• **The problem**
Repeat exactly, and only, the lines of the entries below from the one with "(** ** The tree *)" through the one with "Definition entry_is_file (e", both ends included.

• **Extracted information**

--------------------------------------------------

(* ===== verification/Namespace.v ===== *)
(** * The logical namespace ([crates/a3net-blobstore/src/namespace.rs])

    The manifest is a tree of directories and files. Code that mutates it through a
    [&mut] runs in the monad [Tree]: it returns the tree it leaves behind also when
    it fails, as the closures of [mutate_with] do. A borrowed map of children is
    the continuation of the walk that finds it. [Nas] has the manifest in memory,
    the file [manifest.json], the audit log, the trash and the versions; whether a
    write succeeds is the argument [NsIo]. The trash and the versions hold what
    [serde_json] wrote; the order of [read_dir] is the class [ReadDir]. Only the
    mutation of the manifest in memory is under the lock. What other tasks do between
    the reads of an operation and its mutation is the argument [pre], what they do
    between the mutation and the commit (audit, then [manifest.json], [ns_commit]) the
    argument [post]; both are the identity when operations run one at a time.

    The theorems show that the operations refine those on a flat map from paths to
    files, what each failure leaves behind, the round trip through the trash, and
    where data is lost. *)
From stdpp Require Import prelude strings gmap list sorting.
From Stdlib Require Import NArith ZArith Lia Ascii.
From Stdlib Require String.
From S2P Require Import Prelude NodeId ContentHash NasPath.

#[local] Open Scope N_scope.

Definition MAX_CHILDREN_PER_DIR : N := 100000.
Definition AUDIT_SCHEMA_VERSION : N := 1.

(** ** The tree *)

Inductive Entry : Type :=
| EFile (hash : ContentHash) (size_bytes : N)
| EDirectory (children : gmap string Entry).

Definition entry_is_dir (e : Entry) : bool := match e with EDirectory _ => true | _ => false end.
Definition entry_is_file (e : Entry) : bool := match e with EFile _ _ => true | _ => false end.

Record Manifest : Type := mkManifest { mf_schema : N; mf_root : Entry; mf_generation : N }.
Definition Manifest_empty : Manifest := mkManifest AUDIT_SCHEMA_VERSION (EDirectory ∅) 0.

Definition Tree (A : Type) : Type := Entry → Entry * result NamespaceError A.
Definition tree_ret {A} (a : A) : Tree A := λ e, (e, Ok a).
Definition tree_fail {A} (err : NamespaceError) : Tree A := λ e, (e, Err err).
Definition tree_bind {A B} (c : Tree A) (k : A → Tree B) : Tree B :=
  λ e, let '(e, r) := c e in match r with Ok a => k a e | Err err => (e, Err err) end.
Notation "x ←! c ; k" := (tree_bind c (λ x, k)) (at level 20, c at level 100, k at level 200, right associativity) : adnet_scope.

(** What is done with the children of a directory. *)
Notation Children := (gmap string Entry).
Definition Edit (A : Type) : Type := Children → Children * result NamespaceError A.

(** [walk_mut]; [seen] are the segments already walked. *)
Fixpoint walk_loop {A} (seen rest : PathSegments) (k : Edit A) : Tree A := λ e,
  match rest with
  | [] =>
      match e with
      | EDirectory children => let '(children, r) := k children in (EDirectory children, r)
      | EFile _ _ => (e, Err (NotADirectory (match seen with [] => "/" | _ => str_join slash seen end)))
      end
  | seg :: rest =>
      match e with
      | EDirectory children =>
          match children !! seg with
          | Some entry =>
              let '(entry, r) := walk_loop (seen ++ [seg]) rest k entry in (EDirectory (<[seg := entry]> children), r)
          | None => (e, Err (NotFound (str_join slash (seen ++ [seg]))))
          end
      | EFile _ _ => (e, Err (NotADirectory (str_join slash seen)))
      end
  end.

Definition walk_mut {A} (path : PathSegments) (k : Edit A) : Tree A := walk_loop [] path k.

Definition split_walk {A} (path : PathSegments) (k : string → Edit A) : Tree A :=
  match last path with
  | None => tree_fail (Traversal "cannot mutate root")
  | Some leaf_name => walk_mut (removelast path) (k leaf_name)
  end.

(** The loop of [split_walk_or_create]. *)
Fixpoint create_loop {A} (seen rest : PathSegments) (k : string → Edit A) : Tree A := λ e,
  match rest with
  | [] => (e, Err (Traversal "cannot mutate root"))
  | seg :: rest' =>
      match e with
      | EDirectory children =>
          match rest' with
          | [] => let '(children, r) := k seg children in (EDirectory children, r)
          | _ =>
              let entry := default (EDirectory ∅) (children !! seg) in
              let '(entry, r) := create_loop (seen ++ [seg]) rest' k entry in (EDirectory (<[seg := entry]> children), r)
          end
      | EFile _ _ => (e, Err (NotADirectory (str_join slash seen)))
      end
  end.

Definition split_walk_or_create {A} (path : PathSegments) (k : string → Edit A) : Tree A :=
  match path with
  | [] => tree_fail (Traversal "cannot mutate root")
  | _ => if Nat.ltb MAX_DEPTH (length path) then tree_fail (DepthExceeded MAX_DEPTH (length path)) else create_loop [] path k
  end.

(** [exists] and the walk of [lookup]. *)
Fixpoint lookup_entry (e : Entry) (path : PathSegments) : option Entry :=
  match path with
  | [] => Some e
  | seg :: path => match e with EDirectory children => children !! seg ≫= λ e, lookup_entry e path | EFile _ _ => None end
  end.
Definition path_exists (e : Entry) (path : PathSegments) : bool := match lookup_entry e path with Some _ => true | None => false end.

Fixpoint insert_at_loop (seen rest : PathSegments) (entry : Entry) : Tree unit := λ e,
  match rest with
  | [] => (e, Ok ())
  | seg :: rest' =>
      match e with
      | EDirectory children =>
          match rest' with
          | [] => (EDirectory (<[seg := entry]> children), Ok ())
          | _ =>
              match children !! seg with
              | Some child => let '(child, r) := insert_at_loop (seen ++ [seg]) rest' entry child in (EDirectory (<[seg := child]> children), r)
              | None => (e, Err (NotFound (str_join slash (seen ++ [seg]))))
              end
          end
      | EFile _ _ => (e, Err (NotADirectory (str_join slash seen)))
      end
  end.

--------------------------------------------------

• **Expected output**
(** ** The tree *)

Inductive Entry : Type :=
| EFile (hash : ContentHash) (size_bytes : N)
| EDirectory (children : gmap string Entry).

Definition entry_is_dir (e : Entry) : bool := match e with EDirectory _ => true | _ => false end.
Definition entry_is_file (e : Entry) : bool := match e with EFile _ _ => true | _ => false end.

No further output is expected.